【医療ニュースPickUp 2016年2月16日】厚労省「先駆け審査指定制度」に医療機器や再生医療等製品5品目を指定
2016年2月10日、厚生労働省は、「先駆け審査指定制度」に基づき、医療機器及び再生医療等製品を指定したことを公表した。今回指定された医療機器及び再生医療等製品は以下の5品目。
成長戦略に掲げるイノベーション促進に期待
<医療機器>
- チタンブリッジ(甲状軟骨形成術 2 型):甲状軟骨形成術 2 型で用いられるチタン製の蝶番型プレート
- 癒着防止吸収性バリア:トレハロースを用いて臓器や腹膜の術後癒着を低減させるもの
<再生医療等製品>
- STR01 (自家骨髄間葉系幹細胞):患者自身の骨髄から採取した骨髄液から分離、培養した間葉系幹細胞
- G47Δ:悪性脳腫瘍(神経膠腫)への適応を目的とした、制限増殖型遺伝子組換え単純ヘルペスウイルス1型
- 自家心臓内幹細胞:小児先天性心疾患(機能的単心室症)患者に実施する外科的修復術後の心機能改善を目的とした、患者自身の心臓から採取した組織から分離、培養した心臓内幹細胞懸濁液
いずれも、これらの製品を研究している日本の大学発のシーズを元に開発、あるいは国内中小企業・ベンチャー企業が開発に携わるものである。

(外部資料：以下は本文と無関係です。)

(* ===== verification/Gnap.v ===== *)
(** * The GNAP client (ecosystem/npamp-gnap)

    The wire types of a grant request and response, the continuation poller, HTTP message
    signatures over covered components, and the export of a waypoint grant as an assertion.
    A value of a Go struct type is a [GStruct] of [JsonTypes] with the fields in declaration
    order. *)

From S2P Require Import Prelude Errors Cbor Crypto CarriageHttp Json JsonLine CarriageJson JsonTypes JsonRoundtrip Base64 Discovery Sha256.
From Stdlib Require Import Strings.Byte.
From stdpp Require Import gmap.
Open Scope Z_scope.

Inductive gnap_error : Type :=
| ErrKeyProofMismatch
| ErrMalformedRequest
| ErrMalformedResponse
| ErrContinuationMissing
| ErrUnknownComponent
| ErrGrantDenied
| ErrAuthorityExport
| ErrMalformedWaypointGrant
| errJSON
| errKey (e : discovery_error).

(** ** Wire types (gnaptypes.go) *)

Definition texts : goty := TSlice TString.

Definition AccessDescriptor : goty :=
  TStruct [(str "type", false, TString); (str "actions", true, texts); (str "locations", true, texts); (str "datatypes", true, texts); (str "identifier", true, TString)].
Definition AccessTokenRequest : goty := TStruct [(str "access", false, TSlice AccessDescriptor); (str "label", true, TString); (str "flags", true, texts)].
Definition Key : goty := TStruct [(str "proof", false, TString); (str "jwk", false, TRaw)].
Definition ClientField : goty := TStruct [(str "key", false, Key)].
Definition SubjectIdentifier : goty := TMap.
Definition Assertion : goty := TStruct [(str "format", false, TString); (str "value", false, TString)].
Definition UserField : goty := TStruct [(str "sub_ids", true, TSlice SubjectIdentifier); (str "assertions", true, TSlice Assertion)].
Definition SubjectRequest : goty :=
  TStruct [(str "sub_id_formats", true, texts); (str "assertion_formats", true, texts); (str "sub_ids", true, TSlice SubjectIdentifier)].
Definition InteractFinish : goty := TStruct [(str "method", false, TString); (str "uri", false, TString); (str "nonce", false, TString)].
Definition InteractRequest : goty := TStruct [(str "start", false, texts); (str "finish", true, TPtr InteractFinish)].
Definition GrantRequest : goty :=
  TStruct [(str "access_token", false, AccessTokenRequest); (str "client", false, ClientField); (str "user", true, TPtr UserField);
           (str "subject", true, TPtr SubjectRequest); (str "interact", true, TPtr InteractRequest)].

Definition ContinueAccessToken : goty := TStruct [(str "value", false, TString)].
Definition Continue : goty := TStruct [(str "access_token", false, ContinueAccessToken); (str "uri", false, TString); (str "wait", true, TInt)].
Definition TokenManage : goty := TStruct [(str "uri", false, TString)].
Definition AccessTokenResponse : goty :=
  TStruct [(str "value", false, TString); (str "access", true, TSlice AccessDescriptor); (str "manage", true, TPtr TokenManage);
           (str "label", true, TString); (str "expires_in", true, TInt); (str "flags", true, texts); (str "key", true, TPtr Key)].
Definition InteractResponse : goty := TStruct [(str "redirect", true, TString); (str "app", true, TString); (str "finish", true, TString)].
Definition SubjectResponse : goty :=
  TStruct [(str "sub_ids", true, TSlice SubjectIdentifier); (str "assertions", true, TSlice Assertion); (str "updated_at", true, TString)].
Definition GNAPError : goty := TStruct [(str "code", false, TString); (str "description", true, TString)].
Definition GrantResponse : goty :=
  TStruct [(str "continue", true, TPtr Continue); (str "access_token", true, TPtr AccessTokenResponse); (str "interact", true, TPtr InteractResponse);
           (str "subject", true, TPtr SubjectResponse); (str "instance_id", true, TString); (str "error", true, TPtr GNAPError)].
Definition ContinuationRequest : goty := TStruct [(str "interact_ref", true, TString)].

(** Field [i] of a struct value. *)
Definition field_at (v : goval) (i : nat) : goval := match v with GStruct vals => nth i vals (GPtr None) | _ => GPtr None end.
Definition is_nil (v : goval) : bool := match v with GPtr None => true | _ => false end.
Definition elements_of (v : goval) : list goval := match v with GSlice (Some l) _ => l | _ => [] end.

Definition EncodeGrantRequest (r : goval) : result gnap_error bytes :=
  check (bool_decide (elements_of (field_at (field_at r 0) 0) = [])) ErrMalformedRequest;;
  check (negb (bool_decide (text_of (field_at (field_at (field_at r 1) 0) 0) = str "httpsig"))) ErrMalformedRequest;;
  match Marshal GrantRequest r with Some b => Ok b | None => Err errJSON end.

(** ** The client instance (gnapclient.go) *)

Definition keyJWK (pubKey : bytes) : result gnap_error bytes :=
  jwk ← map_err errKey (BuildOKPJWK pubKey);
  match Marshal OKPJWK_type (OKPJWK_to jwk) with Some b => Ok b | None => Err errJSON end.

Definition Client_ClientField (pubKey : bytes) : result gnap_error goval :=
  jwk ← keyJWK pubKey;
  Ok (GStruct [GStruct [GStr (str "httpsig"); GRaw (Some jwk)]]).

Definition mkAssertion (format value : bytes) : goval := GStruct [GStr format; GStr value].

Definition BuildGrantRequest (pubKey : bytes) (access : option (list goval)) (assertion : option (bytes * bytes)) : result gnap_error goval :=
  cf ← Client_ClientField pubKey;
  let user := match assertion with
              | Some (format, value) =>
                  if bool_decide (format = []) then None
                  else Some (GStruct [GSlice None []; GSlice (Some [mkAssertion format value]) []])
              | None => None
              end in
  Ok (GStruct [GStruct [GSlice access []; GStr []; GSlice None []]; cf; GPtr user; GPtr None; GPtr None]).

(** ** Continuation (gnapcontinue.go) *)

(** The response comes back with [ErrGrantDenied] too. *)
Definition ParseGrantResponse (body : bytes) : option goval * option gnap_error :=
  match Unmarshal GrantResponse body with
  | None => (None, Some ErrMalformedResponse)
  | Some r =>
      if negb (is_nil (field_at r 5)) then (Some r, Some ErrGrantDenied)
      else if is_nil (field_at r 1) && is_nil (field_at r 0) then (None, Some ErrMalformedResponse)
      else (Some r, None)
  end.

Definition continue_URI (c : goval) : bytes := text_of (field_at c 1).
Definition continue_token (c : goval) : bytes := text_of (field_at (field_at c 0) 0).
Definition incomplete (c : goval) : bool := bool_decide (continue_URI c = []) || bool_decide (continue_token c = []).

(** A poller is its continuation. *)
Definition NewPoller (c : goval) : result gnap_error goval :=
  check (incomplete c) ErrContinuationMissing;;
  Ok c.

Definition NextRequest (p : goval) (interactRef : bytes) : result gnap_error (bytes * bytes * bytes) :=
  match Marshal ContinuationRequest (GStruct [GStr interactRef]) with
  | Some body => Ok (continue_URI p, str "GNAP " ++ continue_token p, body)
  | None => Err errJSON
  end.

(** The poller after the call and its error. *)
Definition Advance (p resp : goval) : goval * option gnap_error :=
  if negb (is_nil (field_at resp 1)) then (p, None)
  else match field_at resp 0 with
       | GPtr (Some c) => if incomplete c then (p, Some ErrContinuationMissing) else (c, None)
       | _ => (p, Some ErrContinuationMissing)
       end.

(** ** HTTP message signatures (gnapsig.go) *)

Definition GNAPCoveredComponentsBase : list bytes := [str "@method"; str "@target-uri"].

Definition RequiredComponents (hasBody hasAuthorization : bool) : list bytes :=
  GNAPCoveredComponentsBase ++ (if hasBody then [str "content-digest"] else []) ++ (if hasAuthorization then [str "authorization"] else []).

Record SignatureParams : Type := mkParams {
  sp_Created : Z;       (* int64 *)
  sp_Expires : Z;
  sp_Nonce : bytes;
  sp_Alg : bytes;
  sp_KeyID : bytes;
  sp_Tag : bytes
}.

(** The runes of a string, an invalid octet being the replacement character. *)
Fixpoint sf_body (fuel : nat) (s : bytes) : bytes :=
  match fuel with
  | O => []
  | S fuel =>
      match s with
      | [] => []
      | c :: s' =>
          match utf8_size s with
          | None => replacement ++ sf_body fuel s'
          | Some n => (if oct c x5c || oct c x22 then [x5c] else []) ++ take n s ++ sf_body fuel (drop n s)
          end
      end
  end.

Definition sfString (s : bytes) : bytes := [x22] ++ sf_body (length s) s ++ [x22].

Definition int_param (name : bytes) (z : Z) : bytes := if z =? 0 then [] else str ";" ++ name ++ str "=" ++ FormatInt z.
Definition text_param (name : bytes) (s : bytes) : bytes := if bool_decide (s = []) then [] else str ";" ++ name ++ str "=" ++ sfString s.

Definition serializeParams (p : SignatureParams) : bytes :=
  int_param (str "created") (sp_Created p) ++ int_param (str "expires") (sp_Expires p) ++ text_param (str "nonce") (sp_Nonce p) ++
  text_param (str "alg") (sp_Alg p) ++ text_param (str "keyid") (sp_KeyID p) ++ text_param (str "tag") (sp_Tag p).

Definition serializeComponentList (components : list bytes) : bytes := str "(" ++ Json.join (str " ") (map sfString components) ++ str ")".

(** The lines of the covered components. *)
Fixpoint component_lines (components : list bytes) (values : gmap bytes bytes) : result gnap_error bytes :=
  match components with
  | [] => Ok []
  | c :: components =>
      v ← match values !! c with Some v => Ok v | None => Err ErrUnknownComponent end;
      rest ← component_lines components values;
      Ok (sfString c ++ str ": " ++ v ++ [x0a] ++ rest)
  end.

Definition BuildSignatureBase (components : list bytes) (values : gmap bytes bytes) (params : SignatureParams) : result gnap_error bytes :=
  lines ← component_lines components values;
  Ok (lines ++ sfString (str "@signature-params") ++ str ": " ++ serializeComponentList components ++ serializeParams params).

Definition AlgTag : bytes := str "ed25519".

Section signatures.
Context `{Crypto}.

Definition Sign (priv : bytes) (components : list bytes) (values : gmap bytes bytes) (params : SignatureParams) : result gnap_error (bytes * bytes) :=
  base ← BuildSignatureBase components values params;
  Ok (base, ed25519_sign priv base).

Definition Verify (pub : bytes) (components : list bytes) (values : gmap bytes bytes) (params : SignatureParams) (sig : bytes) : result gnap_error unit :=
  base ← BuildSignatureBase components values params;
  check (negb (ed25519_verify pub base sig)) ErrKeyProofMismatch.
End signatures.

(** [ContentDigest]. *)
Definition ContentDigest (body : bytes) : bytes := str "sha-512=:" ++ EncodeToString StdEncoding (sha512 body) ++ str ":".

Definition BuildSignatureInputHeader (label : bytes) (components : list bytes) (params : SignatureParams) : bytes :=
  label ++ str "=" ++ serializeComponentList components ++ serializeParams params.

Definition BuildSignatureHeader (label sig : bytes) : bytes := label ++ str "=:" ++ EncodeToString StdEncoding sig ++ str ":".

(** ** Waypoint export (gnapexport.go, gnapexport_decode.go) *)

(** [EffectClass] is a [uint8]. *)
Definition EffectReadOnly : Z := 0.
Definition EffectIdempotentWrite : Z := 1.
Definition EffectNonIdempotentWrite : Z := 2.
Definition EffectDestructive : Z := 3.

Definition EffectClassFromWire (v : Z) : Z :=
  if v =? 0 then EffectReadOnly else if v =? 1 then EffectIdempotentWrite else if v =? 2 then EffectNonIdempotentWrite else EffectDestructive.

Definition EffectClass_String (e : Z) : bytes :=
  if e =? EffectReadOnly then str "read_only"
  else if e =? EffectIdempotentWrite then str "idempotent_write"
  else if e =? EffectNonIdempotentWrite then str "non_idempotent_write"
  else str "destructive".

Definition AssertionFormatWaypointGrant : bytes := str "npamp-waypoint-grant".

Record WaypointAssertionPayload : Type := mkPayload { wp_SignerID : bytes; wp_Audience : bytes; wp_Effect : bytes; wp_MaxGrant : bytes }.

Definition Payload_type : goty :=
  TStruct [(str "signer_id", false, TString); (str "audience", false, TString); (str "effect", false, TString); (str "max_grant", false, TString)].
Definition Payload_to (p : WaypointAssertionPayload) : goval := GStruct [GStr (wp_SignerID p); GStr (wp_Audience p); GStr (wp_Effect p); GStr (wp_MaxGrant p)].

Record WaypointGrant : Type := mkGrant { wg_SignerID : bytes; wg_MaxGrant : Z; wg_ConsumingAuthority : bytes }.

Definition ExportWaypointEvidence (grant : WaypointGrant) (audience : bytes) (requestedEffect : Z) : result gnap_error (bytes * bytes) :=
  check (negb (bool_decide (audience = wg_ConsumingAuthority grant))) ErrAuthorityExport;;
  check (wg_MaxGrant grant <? requestedEffect) ErrAuthorityExport;;
  let payload := mkPayload (wg_SignerID grant) audience (EffectClass_String requestedEffect) (EffectClass_String (wg_MaxGrant grant)) in
  match Marshal Payload_type (Payload_to payload) with
  | Some b => Ok (AssertionFormatWaypointGrant, b)
  | None => Err errJSON
  end.

Definition waypointGrantWire : goty :=
  TStruct [(str "signer_id", false, TString); (str "consuming_authority", false, TString); (str "max_grant", false, TString)].

Definition effectClassFromToken (s : bytes) : option Z :=
  if bool_decide (s = str "read_only") then Some EffectReadOnly
  else if bool_decide (s = str "idempotent_write") then Some EffectIdempotentWrite
  else if bool_decide (s = str "non_idempotent_write") then Some EffectNonIdempotentWrite
  else if bool_decide (s = str "destructive") then Some EffectDestructive
  else None.

Definition DecodeWaypointGrant (jsonBytes : bytes) : result gnap_error WaypointGrant :=
  match Unmarshal waypointGrantWire jsonBytes with
  | None => Err ErrMalformedWaypointGrant
  | Some wire =>
      let signer := text_of (field_at wire 0) in
      let authority := text_of (field_at wire 1) in
      check (bool_decide (signer = [])) ErrMalformedWaypointGrant;;
      check (bool_decide (authority = [])) ErrMalformedWaypointGrant;;
      match effectClassFromToken (text_of (field_at wire 2)) with
      | None => Err ErrMalformedWaypointGrant
      | Some maxGrant => Ok (mkGrant signer maxGrant authority)
      end
  end.

Definition ExportWaypointEvidenceFromJSON (jsonBytes audience : bytes) (requestedEffect : Z) : result gnap_error (bytes * bytes) :=
  grant ← DecodeWaypointGrant jsonBytes;
  ExportWaypointEvidence grant audience requestedEffect.

Example gnap_example :
  DecodeWaypointGrant (json "{'signer_id':'agent-b','consuming_authority':'gateway-a','max_grant':'non_idempotent_write'}")
    = Ok (mkGrant (str "agent-b") 2 (str "gateway-a")) /\
  BuildSignatureBase [str "@method"] {[str "@method" := str "POST"]} (mkParams 5 0 [] (str "ed25519") [] [])
    = Ok (json "'@method': POST" ++ [x0a] ++ json "'@signature-params': ('@method');created=5;alg='ed25519'") /\
  (match ParseGrantResponse (json "{'continue':{'access_token':{'value':'t'},'uri':'u','wait':5}}") with
   | (Some r, None) => match Advance (GStruct []) r with (p, None) => NextRequest p [] | _ => Err errJSON end
   | _ => Err errJSON end) = Ok (str "u", str "GNAP t", str "{}").
Proof. by vm_compute. Qed.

厚生労働省では「日本における早期実用化を支援することで成長戦略に掲げるイノベーションの促進にもつながることが期待できる」としている。
厚生労働省では、2015年4月より、「先駆け審査制度」を導入している。2015年12月までに申請のあった医療機器などについて審査を行った結果、今回初めて、上記5品目を指定した。いずれも、導入効果が高いと見込まれる製品であり、一般的な医療機器等の審査には12か月以上を要していたが、これらの製品は、6か月を目途に、審査が行われるという。
具体的には
- PMDAにて行われる「治験相談」を、2か月から1か月に短縮
- 第Ⅲ相試験後の「承認審査」を、12か月から6か月に短縮 される見込み。
対象となるのは、
- 治療方法の画期性があるもの
- 一刻も早い実用化が求められている疾患に対するもの
- 対象疾患に係る著明な有効性がるもの
- 世界に先駆けて日本で早期開発・申請されるもの
などが対象となる。
これらの条件をすべて満たす場合に、「先駆け審査指定制度」への申請・審査が行われる。
参考資料
厚生労働省 「先駆け審査指定制度」に基づき、医療機器及び再生医療等製品を指定
http://www.mhlw.go.jp/stf/houdou/0000111934.html
同上「先駆け審査指定制度」の試行的運用を開始します
http://www.mhlw.go.jp/stf/houdou/0000081013.html
同上 薬事分科会 資料No.34 「日本再興戦略」改訂2014
http://www.mhlw.go.jp/file/04-Houdouhappyou-11123000-Iyakushokuhinkyoku-Shinsakanrika/0000081010.pdf
同上 薬食審査発 0401 第6号 先駆け審査指定制度の試行的実施について
http://www.mhlw.go.jp/file/04-Houdouhappyou-11123000-Iyakushokuhinkyoku-Shinsakanrika/0000081011.pdf
【医師紹介会社研究所’s Eye =記事への所感=】
厚生労働省が「先駆け審査指定制度を始めますよ」と公表してから、10か月ほど経過していますが、やっと!本格的になったかな、という気がします。
これまでの承認審査には、結果的に1年半以上ほどかかる場合も多かったのではないかと思いますが(目標として12か月なだけで、実際はもっと長かったのでは?)、これを「半年にする!」と公言しているわけですから、新しい医療機器等を開発する期間全体が、ほんの少し早くなるはずです。
昨年秋ごろには、「ロボットスーツ HAL」が保険適応となりましたが、この審査に係った期間は8か月という、まさにスピード承認でした。今回指定を受けた5つの医療機器や再生医療等の製品は、これよりも早くなるわけですから、「世界に先駆けて、革新的医薬品・医療機器・再生医療等製品を日本で早期に実用化」に対し、国も本腰を入れましたね、という印象です。そうか、「先駆け」って、「世界に先駆けて」の意味だったのですね。
試しに、いくつかを調べてみましたが、例えば「チタンブリッジ(甲状軟骨形成術 2 型)」は、そもそもこれを使用する術式が日本で開発された医療技術であり、現在、熊本大学を中心に治験中。実際の製品を製造しているのは福井県のものづくり企業、販売元はノーベルファーマ株式会社(東京)のようですから、広域での医工連携の成果ともいえるでしょう。
こういった、日本発の医療技術やものづくり技術が、世界で求められる日は、近いのではないでしょうか。